Stored data entries:
(** The retry loop from attempt [k] on: its events and its outcome follow
    the outcomes of the attempts, and the bounded requests of every attempt
    that is reached are among the events. *)
Lemma login_loop_run fuel : forall k b s w (outcome_of : nat -> outcome unit),
  (k < 3)%nat -> (3 - k <= fuel)%nat ->
  (forall j s' w', cookie_file w' = cookie_file w ->
     result (attempt fraction total answers b j s' w') = outcome_of j) ->
  let out := login_loop fraction total answers fuel b k s w in
  exists evs,
    added w out evs /\
    login_trace b outcome_of k evs (result out) /\
    forall j, (k <= j < 3)%nat ->
      (forall i, (k <= i < j)%nat -> failed (outcome_of i) = true) ->
      attempt_waits total (S (fresh w) + 2 * (j - k))
        (answers j (cookie_file w)) evs.
Proof.
  induction fuel as [|fuel IH]; intros k b s w outcome_of Hk Hf Ho; [lia|].
  cbv zeta. cbn [login_loop].
  replace (Nat.ltb k maxRetries) with true
    by (symmetry; apply Nat.ltb_lt; exact Hk).
  unfold try_catch.
  destruct (attempt_run b k s w) as (ea & Ha & Ta & Wa).
  destruct (attempt_shape fraction total answers b k s w) as (_ & Hp & Hc & _).
  destruct (attempt_resources fraction total answers b k s w) as (Rf & _).
  pose proof (attempt_cookies fraction total answers b k s w) as Ck.
  cbv zeta in Ck.
  pose proof (Ho k s w eq_refl) as Ok.
  destruct (attempt fraction total answers b k s w) as [[[u|m] s1] w1] eqn:E;
    unfold added, state, after, result in Ha, Hp, Hc, Rf, Ck, Ok;
    cbn [fst snd] in Ha, Hp, Hc, Rf, Ck, Ok.
  - destruct u. exists ea. split; [exact Ha|]. split.
    + unfold result. cbn [fst].
      exact (last_returned b outcome_of k _ _ ea Ta (eq_sym Ok)).
    + intros j Hj Hfail. destruct (Nat.eq_dec j k) as [->|Hne].
      * rewrite Nat.sub_diag, Nat.mul_0_r, Nat.add_0_r. exact Wa.
      * specialize (Hfail k ltac:(lia)). rewrite <- Ok in Hfail.
        discriminate Hfail.
  - rewrite (close_both_run (S (fresh w)) (fresh w) _ s1 w1 Hp Hc).
    set (w2 := after (@closeContext unit (fresh w) tt
                        (after (@closePage unit (S (fresh w)) tt w1)))).
    assert (F2 : fresh w2 = S (S (fresh w))) by exact Rf.
    assert (C2 : cookie_file w2 = cookie_file w) by exact Ck.
    assert (T2 : trace w2 = trace w ++ ea ++ [ClosePage (S (fresh w));
                                             CloseContext (fresh w)]).
    { unfold w2, after, closeContext, closePage. cbn [snd trace emit].
      rewrite Ha, <- !app_assoc. reflexivity. }
    clearbody w2.
    destruct (Nat.ltb (S k) maxRetries) eqn:Hlt.
    + apply Nat.ltb_lt in Hlt.
      rewrite bind_tell.
      set (w3 := emit (Delay 2000%Q) w2).
      assert (F3 : fresh w3 = S (S (fresh w))) by exact F2.
      assert (C3 : cookie_file w3 = cookie_file w) by exact C2.
      assert (T3 : trace w3 = trace w ++ ea ++ [ClosePage (S (fresh w));
                                               CloseContext (fresh w);
                                               Delay 2000%Q]).
      { unfold w3. cbn [trace emit]. rewrite T2, <- !app_assoc. reflexivity. }
      clearbody w3.
      assert (Hlt' : (S k < 3)%nat) by exact Hlt.
      destruct (IH (S k) b s1 w3 outcome_of Hlt' ltac:(lia)
                  (fun j s' w' H => Ho j s' w' (eq_trans H C3)))
        as (evs & Hev & Ht & Hw).
      exists (ea ++ [ClosePage (S (fresh w)); CloseContext (fresh w);
                     Delay 2000%Q] ++ evs).
      split; [|split].
      * unfold added in *. rewrite Hev, T3, <- !app_assoc. reflexivity.
      * exact (retried b outcome_of k _ _ ea m evs _ Ta (eq_sym Ok) Hlt Ht).
      * intros j Hj Hfail. destruct (Nat.eq_dec j k) as [->|Hne].
        -- rewrite Nat.sub_diag, Nat.mul_0_r, Nat.add_0_r.
           apply attempt_waits_app_l. exact Wa.
        -- specialize (Hw j ltac:(lia) (fun i Hi => Hfail i ltac:(lia))).
           rewrite F3, C3 in Hw.
           replace (S (fresh w) + 2 * (j - k))%nat
             with (S (S (S (fresh w))) + 2 * (j - S k))%nat by lia.
           apply attempt_waits_app_r.
           apply (attempt_waits_app_r _ _ [ClosePage (S (fresh w));
                                           CloseContext (fresh w);
                                           Delay 2000%Q]).
           exact Hw.
    + apply Nat.ltb_ge in Hlt. unfold maxRetries in Hlt.
      assert (k = 2)%nat by lia. subst k.
      exists (ea ++ [ClosePage (S (fresh w)); CloseContext (fresh w)]).
      rewrite (ceiling_literal fraction).
      split; [|split].
      * unfold added, throw, after. cbn [snd]. exact T2.
      * unfold result, throw. cbn [fst].
        exact (last_failed b outcome_of 2 _ _ ea m Ta (eq_sym Ok) eq_refl).
      * intros j Hj Hfail. assert (j = 2)%nat by lia. subst j.
        rewrite Nat.sub_diag, Nat.mul_0_r, Nat.add_0_r.
        apply attempt_waits_app_l. exact Wa.
Qed.

(** A whole login: the browser is launched, and the loop starts at the
    first attempt. *)
Lemma login_run (am : AuthManager.t) (w : World) :
  let out := login fraction (Some total) answers am w in
  let outcome_of :=
    fun k => result (attempt fraction total answers (fresh w) k am w) in
  exists evs,
    added w out (Launch (fresh w) :: evs) /\
    login_trace (fresh w) outcome_of 0 evs (result out) /\
    forall k, (k < 3)%nat ->
      (forall j, (j < k)%nat -> failed (outcome_of j) = true) ->
      attempt_waits total (fresh w + 2 * k + 2) (answers k (cookie_file w)) evs.
Proof.
  cbv zeta. unfold login. rewrite login_body_unfold.
  match goal with |- context [login_loop _ _ _ 3 ?b 0 ?s2 ?w2] =>
    set (w2v := w2) in *;
    assert (Cw : cookie_file w2v = cookie_file w) by reflexivity;
    assert (Fw : fresh w2v = S (fresh w)) by reflexivity;
    assert (Tw : trace w2v = trace w ++ [Launch (fresh w)]) by reflexivity;
    clearbody w2v;
    destruct (login_loop_run 3 0 b s2 w2v
                (fun k => result (attempt fraction total answers (fresh w) k am w))
                ltac:(lia) ltac:(lia)
                (fun j s' w' H =>
                   attempt_result_cookies (fresh w) (fresh w) j am s' w w'
                     (eq_trans H Cw)))
      as (evs & Hev & Ht & Hw)
  end.
  exists evs. split; [|split].
  - unfold added in *. rewrite Hev, Tw, <- app_assoc. reflexivity.
  - exact Ht.
  - intros k Hk Hfail.
    specialize (Hw k ltac:(lia) (fun i Hi => Hfail i ltac:(lia))).
    rewrite Fw, Cw, Nat.sub_0_r in Hw.
    replace (fresh w + 2 * k + 2)%nat with (S (S (fresh w)) + 2 * k)%nat by lia.
    exact Hw.
Qed.

(** What a trace of the loop says about the attempts: their number, which
    of them failed, and what the loop came to. *)
Lemma login_trace_outcome b (f : nat -> outcome unit) k evs r :
  login_trace b f k evs r -> (k < 3)%nat ->
  Forall retry_event evs /\
  match r with
  | Returned _ =>
      exists j,
        (k <= j < 3)%nat /\ f j = Returned tt /\
        (forall i, (k <= i < j)%nat -> failed (f i) = true) /\
        List.length (filter is_new_context evs) = S (j - k)
  | Thrown m =>
      (forall i, (k <= i < 3)%nat -> failed (f i) = true) /\
      List.length (filter is_new_context evs) = (3 - k)%nat /\
      exists cause,
        f 2%nat = Thrown cause /\
        m = ("登录失败，已达到最大重试次数 (3): " ++ cause)%string
  end.
Proof.
  induction 1 as [k c p evs Ha Hk
                 |k c p evs cause Ha Hk Hl
                 |k c p evs cause rest r Ha Hk Hl Hrest IH];
    intros Hlt; destruct (attempt_trace_facts _ _ _ _ Ha) as (H1 & H2).
  - split; [exact H2|]. exists k.
    split; [lia|]. split; [exact Hk|]. split; [intros i Hi; lia|].
    rewrite Nat.sub_diag. exact H1.
  - unfold maxRetries in Hl. assert (k = 2)%nat by lia. subst k.
    split; [apply Forall_app; split; [exact H2 | repeat constructor]|].
    split; [|split].
    + intros i Hi. assert (i = 2)%nat by lia. subst i. rewrite Hk. reflexivity.
    + rewrite filter_app, length_app, H1. reflexivity.
    + exists cause. split; [exact Hk | reflexivity].
  - unfold maxRetries in Hl. destruct (IH Hl) as (R & M).
    assert (N : List.length
                  (filter is_new_context
                     (evs ++ [ClosePage p; CloseContext c; Delay 2000%Q] ++ rest))
                = S (List.length (filter is_new_context rest))).
    { rewrite !filter_app, !length_app, H1. reflexivity. }
    split.
    { apply Forall_app. split; [exact H2|].
      repeat (constructor; [simpl; auto|]). exact R. }
    rewrite N. destruct r as [u|m].
    + destruct M as (j & Hj & Fj & Hf & Hn). exists j.
      split; [lia|]. split; [exact Fj|]. split; [|lia].
      intros i Hi. destruct (Nat.eq_dec i k) as [->|Hne];
        [rewrite Hk; reflexivity | apply Hf; lia].
    + destruct M as (Hf & Hn & C). split; [|split; [lia | exact C]].
      intros i Hi. destruct (Nat.eq_dec i k) as [->|Hne];
        [rewrite Hk; reflexivity | apply Hf; lia].
Qed.

(** A failed navigation to the landing page ends the attempt with the
    browser's own error. *)
Lemma sign_in_nav_failed c p k s w m :
  nav (answers k (cookie_file w)) = Thrown m ->
  result (sign_in fraction total answers c p k s w) = Thrown m.
Proof.
  unfold sign_in, result, bind, tell, ask, ret, CookieManager.loadCookies.
  cbv beta iota zeta.
  destruct (cookie_file w); cbv beta iota; intros E; rewrite E; reflexivity.
Qed.

(** The errors of one attempt, by the wait that failed. *)
Lemma attempt_timeouts b k s w :
  let v := answers k (cookie_file w) in
  let out := attempt fraction total answers b k s w in
  let sub := toString fraction (Qmin 10000 (total / 3)) in
  (forall m, nav v = Thrown m -> result out = Thrown m) /\
  (nav v = Returned tt ->
   (sidebar v = false \/ probe v = Returned false) ->
   (failed (dialog v) = true -> carries (result out) sub) /\
   (dialog v = Returned tt -> failed (qrcode v) = true ->
    carries (result out) sub) /\
   (dialog v = Returned tt -> qrcode v = Returned tt ->
    failed (human v) = true ->
    carries (result out) (toString fraction total))).
Proof.
  cbv zeta. rewrite attempt_unfold. split.
  - intros m E. apply sign_in_nav_failed. exact E.
  - intros Hn Hs.
    match goal with |- context [sign_in _ _ _ ?c ?p k ?s1 ?w1] =>
      destruct (sign_in_manual fraction total answers c p k s1 w1 Hn Hs)
        as (w0 & E)
    end.
    rewrite E. apply manual_login_timeouts.
Qed.

(** The browser's timeout message names the bound. *)
Lemma timeout_message_includes api t log :
  includes (timeout_message fraction api t ++ log)%string (toString fraction t).
Proof.
  unfold timeout_message.
  exists (api ++ ": Timeout ")%string, ("ms exceeded." ++ log)%string.
  rewrite !append_assoc. reflexivity.
Qed.

(** When the first two attempts fail, the login ends as the third one
    does: it returns with it, or wraps its error. *)
Lemma login_third_attempt (am : AuthManager.t) (w : World) cause :
  (forall k, (k < 2)%nat ->
     failed (result (attempt fraction total answers (fresh w) k am w)) = true) ->
  result (attempt fraction total answers (fresh w) 2 am w) = Thrown cause ->
  result (login fraction (Some total) answers am w)
  = Thrown ("登录失败，已达到最大重试次数 (3): " ++ cause)%string.
Proof.
  intros Hfail E2.
  destruct (login_run am w) as (evs & _ & T & _). cbv zeta in T.
  destruct (login_trace_outcome _ _ _ _ _ T ltac:(lia)) as (_ & M).
  destruct (result (login fraction (Some total) answers am w)) as [u|m].
  - destruct M as (j & Hj & Fj & _).
    destruct (Nat.eq_dec j 2) as [->|Hne]; [congruence|].
    specialize (Hfail j ltac:(lia)). rewrite Fj in Hfail. discriminate Hfail.
  - destruct M as (_ & _ & c2 & Ec & ->). congruence.
Qed.

(** C2.  Whatever the site answers, every landing-page navigation, every
    wait for the login dialog and every wait for the QR code that
    [login(total)] asks for carries the timeout [min(10000, total / 3)], and
    every wait for the identity element carries [total] itself.  And these
    requests are made: each attempt that is reached (the first, and an
    attempt after failed ones, up to the third) asks for the landing page on
    its page; when the page loads and shows no session, it waits for the
    login dialog; when the dialog is there, for the QR code; and when the
    code is there, for the identity element. *)
Theorem login_timeout_budget (am : AuthManager.t) (w : World) :
  let out := login fraction (Some total) answers am w in
  let outcome_of :=
    fun k => result (attempt fraction total answers (fresh w) k am w) in
  exists evs,
    added w out evs /\
    Forall (budgeted total) evs /\
    forall k, (k < 3)%nat ->
      (forall j, (j < k)%nat -> failed (outcome_of j) = true) ->
      attempt_waits total (fresh w + 2 * k + 2) (answers k (cookie_file w)) evs.
Proof.
  cbv zeta.
  destruct (login_budgeted fraction answers total am w) as (evs & A & F).
  destruct (login_run am w) as (evs0 & A0 & _ & W). cbv zeta in A0, W.
  unfold added in A, A0. rewrite A0 in A. apply app_inv_head in A. subst evs.
  exists (Launch (fresh w) :: evs0). split; [exact A0|]. split; [exact F|].
  intros k Hk Hfail.
  apply (attempt_waits_app_r _ _ [Launch (fresh w)]). exact (W k Hk Hfail).
Qed.
(** * XSD to LAMMPS converter: a shallow embedding of [xsd_to_lammps.py]

    The development follows the Python class [XSDtoLAMMPS] method by method.
    Python values are modelled as follows.

    - [int] is [Z]; [str] is [string] (the UTF-8 bytes of the text, whose
      byte-wise order is the code-point order Python compares by);
      [float] is the kernel's binary64 [float].
    - A [dict] whose iteration order the code observes ([self.atoms],
      [self.atom_types], [self.bond_types]) is an insertion-ordered
      association list ([Dict]); the attribute dictionary of an XML element
      and [self.xsd_id_to_lammps_idx], which are only looked up, are [gmap]s;
      the local [processed_bonds] is a [gset].
    - Methods that mutate [self] or may raise are computations of the monad
      [M S A = S -> (exn + A) * S]: the state survives a raised exception,
      as the object does in Python.
    - The built-in conversions whose full grammar lives in the interpreter
      ([int(s)], [float(s)], [s.strip()], the [:.nf] format) are the fields
      of the class [Builtins]; every general theorem holds for all of them.
    - The six box bounds are floats: the integers 0 they start as are
      rendered by [:.6f] as the float 0.0 is. The two assignments of lines
      92-93 to an atom's record are one update, as nothing can raise between
      them.
    - [print] calls are not modelled: nothing reads standard output back.
      [ET.parse] is outside the model: [parse_xsd] takes the root element. *)

From Stdlib Require Import ZArith String Ascii List Floats Uint63.
From stdpp Require Import gmap strings list pretty sorting.

Set Warnings "-inexact-float,-register-all".
Open Scope Z_scope.
Open Scope string_scope.

(** ** Exceptions and built-ins *)

Inductive exn : Type :=
| TypeError
| ValueError
| KeyError.

Class Builtins : Type := {
  (** [int(s)] on a string; [None] stands for [ValueError]. *)
  py_int : string -> option Z;
  (** [float(s)] on a string; [None] stands for [ValueError]. *)
  py_float : string -> option float;
  (** [s.strip()]. *)
  py_strip : string -> string;
  (** [f"{v:.nf}"]. *)
  py_format_f : nat -> float -> string
}.

(** ** The state and exception monad *)

Definition M (S A : Type) : Type := S -> (exn + A) * S.

Definition ret {S A} (a : A) : M S A := fun s => (inr a, s).

Definition bind {S A B} (m : M S A) (k : A -> M S B) : M S B :=
  fun s => match m s with
           | (inl e, s') => (inl e, s')
           | (inr a, s') => k a s'
           end.

Definition raise {S A} (e : exn) : M S A := fun s => (inl e, s).

Definition gets {S A} (f : S -> A) : M S A := fun s => (inr (f s), s).

Definition modify {S} (f : S -> S) : M S unit := fun s => (inr tt, f s).

Declare Scope py_scope.
Delimit Scope py_scope with py.
Notation "x <- m ;; k" := (bind m (fun x => k))
  (at level 100, m at next level, right associativity) : py_scope.
Notation "m ;;; k" := (bind m (fun _ => k))
  (at level 100, right associativity) : py_scope.
Open Scope py_scope.

(** [for v in l: body(v)], with the loop's local variables threaded as [acc]. *)
Fixpoint for_fold {S B L} (body : L -> B -> M S L) (l : list B) (acc : L) : M S L :=
  match l with
  | [] => ret acc
  | v :: l' => acc' <- body acc v ;; for_fold body l' acc'
  end.

Definition for_each {S B} (body : B -> M S unit) (l : list B) : M S unit :=
  for_fold (fun _ v => body v) l tt.

(** ** Insertion-ordered dictionaries *)

Abbreviation dict K V := (list (K * V)).

Module Dict.
Section ops.
Context {K V : Type} `{EqDecision K}.

Fixpoint get (k : K) (d : dict K V) : option V :=
  match d with
  | [] => None
  | (k', v) :: d' => if decide (k = k') then Some v else get k d'
  end.

(** [k in d] *)
Definition mem (k : K) (d : dict K V) : bool :=
  match get k d with Some _ => true | None => false end.

(** [d[k] = v]: a present key keeps its position, a new one goes last. *)
Fixpoint set (k : K) (v : V) (d : dict K V) : dict K V :=
  match d with
  | [] => [(k, v)]
  | (k', v') :: d' =>
      if decide (k = k') then (k', v) :: d' else (k', v') :: set k v d'
  end.

Definition keys (d : dict K V) : list K := map fst d.
Definition values (d : dict K V) : list V := map snd d.
Definition len (d : dict K V) : Z := Z.of_nat (length d).
End ops.
End Dict.

(** ** XML trees as [xml.etree.ElementTree] presents them *)

Inductive Element : Type :=
| Elem (tag : string) (attrib : gmap string string) (text : option string)
       (children : list Element).
Definition strip (t : str) : str := rev (lstrip (rev (lstrip t))).

(** Digits of a decimal literal after the first one; a single underscore is
    allowed between two digits. *)
Fixpoint int_digits (acc : Z) (after_underscore : bool) (t : str) : option Z :=
  match t with
  | [] => if after_underscore then None else Some acc
  | c :: t' =>
      if Ascii.eqb c "_" then
        if after_underscore then None else int_digits acc true t'
      else
        match digit_value c with
        | Some d => int_digits (10 * acc + d) false t'
        | None => None
        end
  end.

Definition int_unsigned (t : str) : option Z :=
  match t with
  | c :: _ =>
      match digit_value c with
      | Some _ => int_digits 0 false t
      | None => None
      end
  | [] => None
  end.

(** [int(t)] in base ten; [None] stands for [ValueError].  Integers are
    unbounded, and no limit is put on the number of digits. *)
Definition py_int (t : str) : option Z :=
  match strip t with
  | c :: r =>
      if Ascii.eqb c "-" then option_map Z.opp (int_unsigned r)
      else if Ascii.eqb c "+" then int_unsigned r
      else int_unsigned (c :: r)
  | [] => None
  end.

Definition int_or_raise (t : str) : outcome Z :=
  match py_int t with
  | Some z => Ok z
  | None => Raise ValueError
  end.

(** [t.split(sep)] for a one-character separator. *)
Fixpoint split (sep : ascii) (t : str) : list str :=
  match t with
  | [] => [[]]
  | c :: t' =>
      if Ascii.eqb c sep then [] :: split sep t'
      else
        match split sep t' with
        | h :: r => (c :: h) :: r
        | [] => [[c]]
        end
  end.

TASK TO COMPLETE »
The answer should hold only the lines from the start of the records above through the line containing "unfold try_catch.", each set down exactly.

RESULT OF THE EXERCISE »
(** The retry loop from attempt [k] on: its events and its outcome follow
    the outcomes of the attempts, and the bounded requests of every attempt
    that is reached are among the events. *)
Lemma login_loop_run fuel : forall k b s w (outcome_of : nat -> outcome unit),
  (k < 3)%nat -> (3 - k <= fuel)%nat ->
  (forall j s' w', cookie_file w' = cookie_file w ->
     result (attempt fraction total answers b j s' w') = outcome_of j) ->
  let out := login_loop fraction total answers fuel b k s w in
  exists evs,
    added w out evs /\
    login_trace b outcome_of k evs (result out) /\
    forall j, (k <= j < 3)%nat ->
      (forall i, (k <= i < j)%nat -> failed (outcome_of i) = true) ->
      attempt_waits total (S (fresh w) + 2 * (j - k))
        (answers j (cookie_file w)) evs.
Proof.
  induction fuel as [|fuel IH]; intros k b s w outcome_of Hk Hf Ho; [lia|].
  cbv zeta. cbn [login_loop].
  replace (Nat.ltb k maxRetries) with true
    by (symmetry; apply Nat.ltb_lt; exact Hk).
  unfold try_catch.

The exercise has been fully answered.